# [BRIEF]
Starting at the line containing "Theorem applyStyles_stateless (p" and ending at the line containing "lineHeightLabel].", print every line of the material below exactly, both ends included, and stop there.

[RECORDS FOR THE EXERCISE — start]

(** X3.  [install] never throws: what goes wrong is returned as a result
    with an error message.  The result names the requested bundle, is a
    success exactly when it carries no error, and a success carries the
    local path.  (Only a recursion bound below [enoughFuel] can cut the
    embedding short.) *)
Theorem install_returns_result (fuel : nat) (s : Skill) (w : World) :
  match install fuel s w with
  | (Ok r, _) =>
      skill r = s /\
      (success r = true <-> error r = None) /\
      (success r = true -> localPath r = Some (getSkillLocalPath s))
  | (Throw _, _) => False
  | (OutOfFuel, _) => fuel < SkillInstaller.enoughFuel fetchRepositoryTree s
  end.
Proof.
  destruct (install fuel s w) as [[r|e|] w'] eqn:Hrun.
  - by eapply install_run_result.
  - rewrite install_run in Hrun.
    destruct (materialize fuel s w) as [[[reached|]|e'|] w2]; try done.
    rewrite verify_run in Hrun. cbv zeta in Hrun.
    destruct (access (fs w2) _); [|done].
    by destruct (writeFile (fs w2) _ _).
  - destruct (Nat.lt_ge_cases fuel
                (SkillInstaller.enoughFuel fetchRepositoryTree s))
      as [|Hge]; [done|].
    destruct (install_terminates installPath downloadFile fetchRepositoryTree
                metadataJson fuel s w Hge) as (r & w'' & Hok).
    congruence.
Qed.
Lemma on_load_embedded_witness :
  exists p',
    on_load basic_latin (Some (str "Hi", None)) initial_page = Some p' /\
    pdfRawText p' = Some (str "Hi") /\
    uploadedName p' = str "Uploaded PDF".
Proof.
  destruct (renderText_defined basic_latin
              (mkPage (Some (str "Hi")) 16 24 35 false
                 (innerHTML initial_page) [] [] [] [] []
                 (str "16") (str "1.5") (str "35%") (str "Uploaded PDF"))
              ltac:(simpl; lia) ltac:(simpl; lia) ltac:(simpl; lia))
    as (p' & E & _).
  exists p'.
  destruct (proj2 (on_load_embedded basic_latin (str "Hi") None initial_page p') E)
    as (H1 & H2 & _).
  split; [exact E|]. split; [exact H1|exact H2].
Defined.

(** *** Characters outside the Basic Multilingual Plane *)

Lemma high_surrogate_plain c :
  is_high c = true -> is_space c = false /\ special c = false.
Proof.
  unfold is_high. intros H. apply andb_true_iff in H as [H1 H2].
  apply N.leb_le in H1, H2. split.
  - unfold is_space. cbn [existsb].
    repeat match goal with
           | |- context [N.eqb c ?k] => destruct (N.eqb_spec c k); [lia|]
           end.
    destruct (N.leb_spec 8192 c); destruct (N.leb_spec c 8202);
      try reflexivity; lia.
  - unfold special, amp_c, lt_c, gt_c, quot_c, apos_c.
    repeat match goal with
           | |- context [N.eqb c ?k] => destruct (N.eqb_spec c k); [lia|]
           end.
    reflexivity.
Qed.

Lemma low_surrogate_plain c :
  is_low c = true ->
  is_space c = false /\ special c = false /\ is_line_terminator c = false /\
  is_high c = false.
Proof.
  unfold is_low. intros H. apply andb_true_iff in H as [H1 H2].
  apply N.leb_le in H1, H2. repeat split.
  - unfold is_space. cbn [existsb].
    repeat match goal with
           | |- context [N.eqb c ?k] => destruct (N.eqb_spec c k); [lia|]
           end.
    destruct (N.leb_spec 8192 c); destruct (N.leb_spec c 8202);
      try reflexivity; lia.
  - unfold special, amp_c, lt_c, gt_c, quot_c, apos_c.
    repeat match goal with
           | |- context [N.eqb c ?k] => destruct (N.eqb_spec c k); [lia|]
           end.
    reflexivity.
  - unfold is_line_terminator. cbn [existsb].
    repeat match goal with
           | |- context [N.eqb c ?k] => destruct (N.eqb_spec c k); [lia|]
           end.
    reflexivity.
  - unfold is_high. destruct (N.leb_spec 55296 c); destruct (N.leb_spec c 56319);
      try reflexivity; lia.
Qed.

(** A word that is one letter outside the Basic Multilingual Plane (a
    surrogate pair) is cut between its two code units at every intensity
    below 50: the bold part is the lone high surrogate and the normal part
    the lone low surrogate, because the length and the slices count code
    units while the pattern counts code points. *)
Theorem surrogate_pair_is_split (letter_or_number : N -> bool)
  (hi lo : N) (p : Z) :
  is_high hi = true -> is_low lo = true ->
  letter_or_number (pair_cp hi lo) = true -> p < 50 ->
  bionicWrapText letter_or_number [hi; lo] (of_Z p)
  = open_word ++ [hi] ++ close_span ++ [lo] ++ close_span.
Proof.
  intros Hh Hl Hc Hp.
  destruct (high_surrogate_plain hi Hh) as [Hs1 Hx1].
  destruct (low_surrogate_plain lo Hl) as (Hs2 & Hx2 & Ht2 & Hh2).
  assert (Hsplit : split_ws [hi; lo] = [[hi; lo]]).
  { unfold split_ws. simpl. rewrite Hs1, Hs2. reflexivity. }
  assert (Hm : match_core letter_or_number [hi; lo] = Some ([hi; lo], [])).
  { unfold match_core. simpl. unfold core_cp. rewrite Hh, Hl, Hc. reflexivity. }
  assert (Hw : ws_only [hi; lo] = false).
  { unfold ws_only. simpl. rewrite Hs1. reflexivity. }
  unfold bionicWrapText. rewrite Hsplit. simpl. rewrite app_nil_r.
  rewrite (wrap_token_core _ _ _ _ _ Hw Hm).
  pose proof (bold_length_exact_bounds 2 p ltac:(lia) ltac:(reflexivity)) as [_ Hk].
  cbv zeta in Hk. specialize (Hk ltac:(
    change (Z.of_nat 2) with 2;
    assert (5 <= Z.max 5 (Z.min 90 p) <= 49) by lia;
    intros E; apply Z.mod_divide in E; [|lia];
    destruct E as [q E]; lia)).
  assert (Hcd : cdiv (Z.of_nat 2 * Z.max 5 (Z.min 90 p)) 100 = 1).
  { change (Z.of_nat 2) with 2. unfold cdiv.
    assert (- (2 * Z.max 5 (Z.min 90 p)) / 100 = -1); [|lia].
    symmetry. apply (Z.div_unique_pos _ 100 (-1) (100 - 2 * Z.max 5 (Z.min 90 p))); lia. }
  rewrite Hcd in Hk. change (Z.max 1 1) with 1 in Hk.
  change (length [hi; lo]) with 2%nat.
  replace (rel_index (bold_len 2 (effective_ratio (of_Z p))) 2) with 1%nat by lia.
  cbn [firstn skipn]. rewrite !escapeHtml_single, escapeHtml_nil.
  rewrite !esc_char_plain by assumption. reflexivity.
Qed.

Lemma surrogate_pair_is_split_witness :
  bionicWrapText (fun cp => N.eqb cp 134071) [55362; 57271]%N (of_Z 35)
  = open_word ++ [55362%N] ++ close_span ++ [57271%N] ++ close_span.
Proof.
  apply (surrogate_pair_is_split (fun cp => N.eqb cp 134071) 55362 57271 35);
    [reflexivity|reflexivity|reflexivity|lia].
Defined.

(** *** The styles *)

(** The styles and the two labels [applyStyles] sets depend on the three
    controls only, not on what was set before; applying the styles again
    changes nothing. *)
Theorem applyStyles_stateless (p q p' q' : page) :
  fontSize p = fontSize q -> lineHeight p = lineHeight q ->
  softToggle p = softToggle q ->
  applyStyles p = Some p' -> applyStyles q = Some q' ->
  style_fontSize p' = style_fontSize q' /\
  style_lineHeight p' = style_lineHeight q' /\
  style_color p' = style_color q' /\
  style_opacity p' = style_opacity q' /\
  style_letterSpacing p' = style_letterSpacing q' /\
  fontSizeLabel p' = fontSizeLabel q' /\
  lineHeightLabel p' = lineHeightLabel q' /\
  applyStyles p' = Some p'.
Proof.
  intros Hf Hl Hs. unfold applyStyles. rewrite <- Hf, <- Hl, <- Hs.
  destruct (toFixed2 (div (of_Z (lineHeight p)) (of_Z (fontSize p))))
    as [lh|] eqn:E1; [|discriminate].
  destruct (toFixed2 (div (of_Z (lineHeight p)) (of_Z 16)))
    as [lb|] eqn:E2; [|discriminate].
  intros H H'. injection H as <-. injection H' as <-.
  cbn [fontSize lineHeight softToggle style_fontSize style_lineHeight
       style_color style_opacity style_letterSpacing fontSizeLabel
       lineHeightLabel].
  rewrite E1, E2. repeat split.
Qed.

Lemma applyStyles_stateless_witness :
  exists p', applyStyles initial_page = Some p' /\ applyStyles p' = Some p'.
Proof.
  destruct (applyStyles_sliders initial_page ltac:(simpl; lia) ltac:(simpl; lia))
    as (u & v & _ & _ & _ & _ & E).
  eexists. split; [exact E|].
  exact (proj2 (proj2 (proj2 (proj2 (proj2 (proj2 (proj2
           (applyStyles_stateless initial_page initial_page _ _
              eq_refl eq_refl eq_refl E E)))))))).
Defined.

End JSExtra.

(** ** Facts about the server *)
Module PyFacts.
Import Py.

Local Open Scope string_scope.

(** *** [rsplit] and the extension test *)

Lemma rsplit1_no_sep sep s : contains sep s = false -> rsplit1 sep s = [s].
Proof.
  induction s as [|c s IH]; simpl; [reflexivity|].
  intros H. apply orb_false_elim in H as [Hc Hs].
  rewrite (IH Hs), Hc. reflexivity.
Qed.

Lemma rsplit1_at_last sep pre ext :
  contains sep ext = false ->
  rsplit1 sep (pre ++ String sep ext) = [pre; ext].
Proof.
  intros He. induction pre as [|c pre IH]; simpl.
  - rewrite (rsplit1_no_sep sep ext He), Ascii.eqb_refl. reflexivity.
  - rewrite IH. reflexivity.
Qed.
(** * CoNLL-X dataset reader ([datasets.py]): a shallow embedding

    The development follows the Python module top-down: the string
    primitives it relies on ([str.strip], [str.split]), the [ConllRow]
    named tuple, the sentence generator [_iterate_conll_sentences], the
    dataset class [ConllXDatasetPos] with its two static methods, and then
    the properties of each.

    Conventions.
    - A Python [str] is a [string]; a character is read as the code point
      of the same number (U+0000 to U+00FF).
    - A Python [int] is a [Z].
    - A raised exception is the [inl] side of a sum, see [exn].
    - A [dict] is an insertion-ordered association list with distinct keys,
      see [dict_wf]: the messages of [_validate_column_map] print keys and
      values in insertion order. *)

From Stdlib Require Import ZArith Ascii String.
From stdpp Require Import base tactics option list sorting.

Local Open Scope Z_scope.

(** ** Exceptions *)

(** The f-strings of [_validate_column_map]: a fixed text followed by the
    [repr] of a list of integers.  The text is determined by the
    constructor, the list is kept. *)
Inductive column_map_message : Type :=
| OutOfRangeIndices (indices : list Z)
    (* CoNLL-X has 10 fields 0...9; found out-of-range indices {indices} *)
| DestinationsNotUnique (values : list Z)
    (* Destinations in column mapping must be unique; found {values} *)
| DestinationsNotContiguous (sorted_values : list Z).
    (* Destinations in column mapping must be contiguous; found {sorted_values} *)

Inductive exn : Type :=
| TypeError (nargs : nat)
    (* ConllRow.__new__ called with nargs positional arguments, nargs <> 10 *)
| IndexError (index : Z)
    (* list index out of range *)
| KeyError (key : Z)
    (* d[key] for an absent key *)
| OSError (path : string)
    (* open(path) failed *)
| ValueError (msg : column_map_message).
(** * The scaffold command of terragrunt

    A shallow embedding of [cli/commands/scaffold/action.go] and the
    properties of its source-locator rewriting, latest-tag resolution,
    variable extraction and input classification.

    The embedding follows the file function by function: [parseUrl],
    [getLatestReleaseTag], [readBlockAttribute], [listTerraformFiles] and
    [listInputs]; the parts of [Run] that the properties are about are
    steps of their own ([Run_resolve_ref], [Run_separate_inputs],
    [Run_prepare_source_url]). What the file takes from the Go library
    and from [go-cty], [hcl] and [net/url] is modelled for the fragment it
    uses, in the modules [GoStrings], [Regexp], [Json], [Cty], [Hcl] and
    [Url]. The file system, the contents and the parse of the files, the
    release lookup and [terraform.SplitSourceUrl] are arguments of the
    functions that use them. Calls of the logger are left out. *)

From Stdlib Require Import ZArith String Ascii List Bool Lia DecimalString DecimalPos.
From stdpp Require Import base gmap strings list.

Set Warnings "-register-all".

Open Scope string_scope.
Open Scope list_scope.

(** ** Outcomes of Go calls

    A Go call either returns its values, returns a non-nil [error]
    alongside them, or panics. *)

Inductive Severity := DiagError | DiagWarning.

(** [hcl.Diagnostic], without its source ranges. *)
Record Diagnostic := mkDiagnostic {
  diag_severity : Severity;
  Summary : string;
  Detail : string
}.

(** Go's [error] values, as far as this package produces them. *)
Inductive error :=
| ErrMsg (msg : string)                 (* fmt.Errorf / a collaborator's error *)
| ErrDiags (diags : list Diagnostic)    (* hcl.Diagnostics used as an error *)
| ErrWithStackTrace (inner : error).    (* errors.WithStackTrace(err) *)

Inductive outcome (A : Type) :=
| Return (a : A)
| Error (e : error)
| Panic (msg : string).
Arguments Return {A} a.
Arguments Error {A} e.
Arguments Panic {A} msg.

Definition bind {A B} (x : outcome A) (f : A -> outcome B) : outcome B :=
  match x with
  | Return a => f a
  | Error e => Error e
  | Panic m => Panic m
  end.

Notation "'let!' x ':=' c1 'in' c2" := (bind c1 (fun x => c2))
  (at level 10, x name, c1 at level 100, c2 at level 200).

(** ** The string functions of Go's [strings] and [path/filepath] used here *)

Module GoStrings.

(** [strings.HasPrefix(s, prefix)]. *)
Definition HasPrefix (s pre : string) : bool := String.prefix pre s.

(** [s[n:]] for [n <= len(s)]. *)
Fixpoint drop (n : nat) (s : string) : string :=
  match n, s with
  | O, _ => s
  | S n', String _ s' => drop n' s'
  | S _, EmptyString => EmptyString
  end.

(** [s[:n]] for [n <= len(s)]. *)
Fixpoint take (n : nat) (s : string) : string :=
  match n, s with
  | O, _ => EmptyString
  | S n', String c s' => String c (take n' s')
  | S _, EmptyString => EmptyString
  end.

(** [strings.HasSuffix(s, suffix)]. *)
Definition HasSuffix (s suf : string) : bool :=
  (String.length suf <=? String.length s)%nat &&
  String.eqb (drop (String.length s - String.length suf) s) suf.

(** [strings.TrimSuffix(s, suffix)]. *)
Definition TrimSuffix (s suf : string) : string :=
  if HasSuffix s suf then take (String.length s - String.length suf) s else s.

(** The loop of [strings.Split(s, sep)] for a non-empty [sep]: [skip]
    counts the bytes of a separator still to be passed over, [cur] is the
    part being collected, in reverse. *)
Fixpoint split_go (sep : string) (skip : nat) (cur : string) (s : string)
  : list string :=
  match s with
  | EmptyString => [String.rev cur]
  | String c s' =>
      match skip with
      | S k => split_go sep k cur s'
      | O =>
          if String.prefix sep s
          then String.rev cur :: split_go sep (String.length sep - 1) EmptyString s'
          else split_go sep O (String c cur) s'
      end
  end.
(** * pukka: schema-driven validation and coercion

    A shallow embedding of [src/helper.ts] and [src/validator.ts] together
    with the part of the JavaScript runtime these two files rely on, and the
    properties of the specification proved about it.

    Conventions of the embedding.
    - A JavaScript value is a term of [JsValue]: a primitive, a [File], an
      array, a plain object, or an instance of another class, of which only
      the name of the class is kept.  No value is a function.  An object is
      the list of its own properties in insertion order; an array is a list,
      a hole reads as [undefined].
    - Property lookup is own-property lookup.  The members that every
      object inherits from [Object.prototype] are named by [Js.inherited];
      where the source depends on one of them ([value.constructor],
      [errors[path]] on the error map, [String] and [Number] of an object)
      the embedding says so, and the statements that read or write fields
      by name keep to names that are none of them and no array index
      ([plain_name]).
    - [String(v)] and [Number(v)] throw a [TypeError] on an object that
      yields no primitive ([Js.converts]); what they return on an instance
      of a class is the class's own affair and is kept out of the
      statements by [plain].
    - A JavaScript number is an exact decimal ([JsNumber]); the rounding
      and the overflow of binary64 are left out, the statements that print
      a number keep to the numbers that binary64 holds and prints digit
      for digit ([exact]).
    - A parsed schema is an object for [isObject] unless it declares a
      field named [constructor]; the statements that descend into the
      fields of a schema keep to schemas without one ([plain_type],
      [plain_schema]).
    - Strings are byte strings; the character classes [\s], [\d], [a-z]
      and [A-Z] are the ASCII ones.
    - Mutation of [target], [safeTarget] and [errors] is explicit state
      passing: a function returns the objects it has written to.
    - A call that may throw returns an [Outcome], or, where the source
      leaves written state behind when it throws, that state together with
      what was thrown.  A function that throws in few places is given by the
      value it returns and by the test of when it throws instead
      ([coerce] and [coerce_throws], [addError] and [addError_throws]).
    - A callback is a function in the monad [Eff] over the error map of the
      call: it returns, or it throws an [Error] or any other value.  The
      override [errorMessage] of the options is a function that returns.
      The messages of the errors the runtime throws are those of V8. *)

From Stdlib Require Import ZArith NArith Ascii String List.
From Stdlib Require Import Decimal DecimalString DecimalPos DecimalN.
From stdpp Require Import base strings list gmap.

Local Open Scope string_scope.
Local Open Scope Z_scope.

#[local] Set Warnings "-register-all".

(* ------------------------------------------------------------------ *)
(** ** Characters and strings *)

Module Chars.

Definition code (c : ascii) : N := N_of_ascii c.

Definition between (lo hi : N) (c : ascii) : bool :=
  ((lo <=? code c) && (code c <=? hi))%N.

(** [\d] *)
Definition is_digit : ascii -> bool := between 48 57.
(** [a-z] and [A-Z] *)
Definition is_lower : ascii -> bool := between 97 122.
Definition is_upper : ascii -> bool := between 65 90.
(** [\s]: tab, line feed, vertical tab, form feed, carriage return, space *)
Definition is_space (c : ascii) : bool :=
  between 9 13 c || (code c =? 32)%N.

Definition to_upper (c : ascii) : ascii :=
  if is_lower c then ascii_of_N (code c - 32) else c.

(** Value of a digit in a base up to 16, [None] when the character is no
    digit of that base. *)
Definition digit_in (base : N) (c : ascii) : option N :=
  let d :=
    if is_digit c then Some (code c - 48)%N
    else if between 97 102 c then Some (code c - 87)%N
    else if between 65 70 c then Some (code c - 55)%N
    else None in
  match d with
  | Some v => if (v <? base)%N then Some v else None
  | None => None
  end.

End Chars.

Module Str.

(** Longest prefix whose characters satisfy [p], and the rest. *)
Fixpoint span (p : ascii -> bool) (s : string) : string * string :=
  match s with
  | EmptyString => (EmptyString, EmptyString)
  | String c r =>
      if p c then let '(a, b) := span p r in (String c a, b)
      else (EmptyString, s)
  end.

Fixpoint drop_while (p : ascii -> bool) (s : string) : string :=
  match s with
  | EmptyString => EmptyString
  | String c r => if p c then drop_while p r else s
  end.

Fixpoint take (n : nat) (s : string) : string :=
  match n, s with
  | S n', String c r => String c (take n' r)
  | _, _ => EmptyString
  end.

Fixpoint drop (n : nat) (s : string) : string :=
  match n, s with
  | S n', String _ r => drop n' r
  | _, _ => s
  end.

Fixpoint replicate (n : nat) (c : ascii) : string :=
  match n with
  | O => EmptyString
  | S n' => String c (replicate n' c)
  end.

Fixpoint contains_char (c : ascii) (s : string) : bool :=
  match s with
  | EmptyString => false
  | String d r => if Ascii.eqb c d then true else contains_char c r
  end.

(** [s.trim()] *)
Definition trim (s : string) : string :=
  String.rev (drop_while Chars.is_space
                (String.rev (drop_while Chars.is_space s))).

(** [s.endsWith(c)] for a one-character [c] *)
Fixpoint ends_with_char (c : ascii) (s : string) : bool :=
  match s with
  | EmptyString => false
  | String d EmptyString => Ascii.eqb c d
  | String _ r => ends_with_char c r
  end.

(** [s.replace(c, "")] for a one-character pattern: the first occurrence
    only. *)
Fixpoint remove_first (c : ascii) (s : string) : string :=
  match s with
  | EmptyString => EmptyString
  | String d r => if Ascii.eqb c d then r else String d (remove_first c r)
  end.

[RECORDS FOR THE EXERCISE — finish]

# [EXERCISE RESPONSE]
Theorem applyStyles_stateless (p q p' q' : page) :
  fontSize p = fontSize q -> lineHeight p = lineHeight q ->
  softToggle p = softToggle q ->
  applyStyles p = Some p' -> applyStyles q = Some q' ->
  style_fontSize p' = style_fontSize q' /\
  style_lineHeight p' = style_lineHeight q' /\
  style_color p' = style_color q' /\
  style_opacity p' = style_opacity q' /\
  style_letterSpacing p' = style_letterSpacing q' /\
  fontSizeLabel p' = fontSizeLabel q' /\
  lineHeightLabel p' = lineHeightLabel q' /\
  applyStyles p' = Some p'.
Proof.
  intros Hf Hl Hs. unfold applyStyles. rewrite <- Hf, <- Hl, <- Hs.
  destruct (toFixed2 (div (of_Z (lineHeight p)) (of_Z (fontSize p))))
    as [lh|] eqn:E1; [|discriminate].
  destruct (toFixed2 (div (of_Z (lineHeight p)) (of_Z 16)))
    as [lb|] eqn:E2; [|discriminate].
  intros H H'. injection H as <-. injection H' as <-.
  cbn [fontSize lineHeight softToggle style_fontSize style_lineHeight
       style_color style_opacity style_letterSpacing fontSizeLabel
       lineHeightLabel].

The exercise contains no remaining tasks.